Are you sure you're using the right operator here:

``````distance = sqrt((c-a)^2+(d-b)^2)
``````

Wouldn't it just be better to do:

``````float distance2 = (a*a) + (c * c); // square
distance = sqrt(distance2); // find the square root
cout << "The distance between the two points : "<< distance;

20, 20

40, 30

= 31.6228
``````

Seems right?

Quick response with good guidance. Thanks!

Yeah, the problem is that ^ is not the exponent operator in c++. Rather a^b performs the bit xor operator on the two operands. As the bit xor operator requires two integer types to work (or even to make decent sense) it makes no sense to have it work on floats. Instead you have to find another way to implement exponents. (phorce gave the simplest solution to the ^2 problem, ie `a*a`)

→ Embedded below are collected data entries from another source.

(** * gh-release-update-notifier: the ReleaseNotifier class

    A shallow embedding of [ReleaseNotifier] (the class of the library's
    index module, with the interfaces of [src/types.ts]) and the properties
    of its release resolution, version check and two-tier cache.

    Conventions of the embedding:
    - a JavaScript string is the list of its UTF-16 code units;
    - a JavaScript number that holds a time in milliseconds, an interval or
      a counter is an integer ([Z]); the one non-integer value the code can
      meet, the [NaN] of an invalid [Date], is [None];
    - [async] methods are run to completion: a method is a function from the
      answers of the outside world during the call (clock, network reply,
      whether the disk accepts a write) and the state before, to an outcome
      (a returned value or a thrown error) and the state after;
    - the methods are embedded at the types that the class declares for its
      fields; construction, which assigns to the cache fields what
      [JSON.parse] found in the cache file, is embedded on JavaScript
      values, and [typed] relates the two. *)

From Stdlib Require Import List ZArith NArith Bool Lia String Ascii.
From Stdlib Require Import Sorted Permutation DecimalString.
Import ListNotations.
Open Scope Z_scope.
#[local] Set Warnings "-register-all".

(* ===================================================================== *)
(** ** JavaScript strings *)
(* ===================================================================== *)

Definition jsstring := list N.

(** The code units of an ASCII literal. *)
Fixpoint js (s : string) : jsstring :=
  match s with
  | EmptyString => []
  | String c s' => N_of_ascii c :: js s'
  end.

Fixpoint jsstring_eqb (a b : jsstring) : bool :=
  match a, b with
  | [], [] => true
  | x :: a', y :: b' => N.eqb x y && jsstring_eqb a' b'
  | _, _ => false
  end.

(** [WhiteSpace] and [LineTerminator] of ECMAScript: what [trim] removes. *)
Definition isWhiteSpace (c : N) : bool :=
  ((9 <=? c) && (c <=? 13) ||
   (c =? 32) || (c =? 160) || (c =? 5760) ||
   (8192 <=? c) && (c <=? 8202) ||
   (c =? 8232) || (c =? 8233) || (c =? 8239) || (c =? 8287) ||
   (c =? 12288) || (c =? 65279))%N.

Fixpoint trimStart (s : jsstring) : jsstring :=
  match s with
  | c :: s' => if isWhiteSpace c then trimStart s' else s
  | [] => []
  end.

Definition trimEnd (s : jsstring) : jsstring := rev (trimStart (rev s)).

Definition trim (s : jsstring) : jsstring := trimEnd (trimStart s).

(** [s.replace(/^v/i, '')]: one leading [v] or [V] is removed. *)
Definition stripLeadingV (s : jsstring) : jsstring :=
  match s with
  | c :: s' => if ((c =? 118) || (c =? 86))%N then s' else s
  | [] => []
  end.

(** [normalizeVersion(version)]: [version.trim().replace(/^v/i, '')]. *)
Definition normalizeVersion (version : jsstring) : jsstring :=
  stripLeadingV (trim version).

(** Decimal digits of a number inside a template string. *)
Definition numberToString (n : Z) : jsstring :=
  match n with
  | Zneg _ => js "-" ++ js (NilZero.string_of_uint (N.to_uint (Z.to_N (- n))))
  | _ => js (NilZero.string_of_uint (N.to_uint (Z.to_N n)))
  end.

(* ===================================================================== *)
(** ** The interfaces of types.ts *)
(* ===================================================================== *)

(** [GitHubReleaseResponse]: a release as the API lists it. *)
Record GitHubReleaseResponse := mkResponse {
  tag_name : jsstring;
  name : option jsstring;
  html_url : jsstring;
  published_at : jsstring;
  prerelease : bool;
  draft : bool
}.

(** [Release]: what the public methods hand out. *)
Module Release.
Record t := make {
  tagName : jsstring;
  name : option jsstring;
  prerelease : bool;
  draft : bool;
  htmlUrl : jsstring;
  publishedAt : jsstring
}.
End Release.

Record VersionCheckResult := mkResult {
  updateAvailable : bool;
  currentVersion : jsstring;
  latestVersion : option jsstring;
  latestRelease : option Release.t
}.

Module Config.
Record t := make {
  repo : jsstring;
  checkInterval : option Z;
  cacheFilePath : option jsstring;
  token : option jsstring
}.
End Config.

(** The object literal that all three methods build from a raw release. *)
Definition toRelease (r : GitHubReleaseResponse) : Release.t :=
  {| Release.tagName := tag_name r;
     Release.name := name r;
     Release.prerelease := prerelease r;
     Release.draft := draft r;
     Release.htmlUrl := html_url r;
     Release.publishedAt := published_at r |}.

(* ===================================================================== *)
(** ** Dates *)
(* ===================================================================== *)

(** [new Date(s).getTime()]: the time value of a date string in milliseconds
    since the epoch, [None] for the [NaN] of an invalid date.  The parser is
    the platform's; the class below is all the notifier relies on. *)
Class DateParser := getTime : jsstring -> option Z.

(** One parser, used in the examples: the UTC format of GitHub's API,
    [YYYY-MM-DDTHH:MM:SSZ]. *)
Definition digit (c : N) : option Z :=
  if ((48 <=? c) && (c <=? 57))%N then Some (Z.of_N c - 48) else None.

Fixpoint digits (acc : Z) (s : jsstring) : option Z :=
  match s with
  | [] => Some acc
  | c :: s' =>
      match digit c with
      | Some d => digits (10 * acc + d) s'
      | None => None
      end
  end.

Definition isLeapYear (y : Z) : bool :=
  (y mod 4 =? 0) && (negb (y mod 100 =? 0) || (y mod 400 =? 0)).

Definition daysInMonth (y m : Z) : Z :=
  if m =? 2 then (if isLeapYear y then 29 else 28)
  else if (m =? 4) || (m =? 6) || (m =? 9) || (m =? 11) then 30
  else 31.

(** Days from 1970-01-01 to the civil date [y]-[m]-[d]. *)
Definition daysFromCivil (y m d : Z) : Z :=
  let y' := if m <=? 2 then y - 1 else y in
  let era := y' / 400 in
  let yoe := y' - era * 400 in
  let doy := (153 * (if 2 <? m then m - 3 else m + 9) + 2) / 5 + d - 1 in
  let doe := yoe * 365 + yoe / 4 - yoe / 100 + doy in
  era * 146097 + doe - 719468.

Thanks for the quick replies. Phorce, my calculation could be wrong, but distance = 44.72 when values of 20, 20 and 40, 30 are used.

31.6, 44.7, both wrong.

Rikkie, your code, once corrected, gives the correct response of 22.36, which is 1/2 what you show above. What did you do?

One other point:
For C++, the math library is <cmath>, not <math.h>

I worte this program a while ago it uses functions however, it should give you the correct algorithm you are looking for:

``````#include <iostream>
#include <cmath>

using namespace std;

double Distance(int x1, int y1, int x2, int y2)
{
return sqrt((x2-x1)*(x2-x1) + (y2-y1)*(y2-y1));
}

int main(int argc, char *argv[]) {

int coord[2*2] = {20, 20,
40, 30};

cout << Distance(coord[0], coord[1], coord[2], coord[3]) << endl;

}
``````

@vmanes is right, the algorithm I gave was wrong (in the first instance) so apologies for this.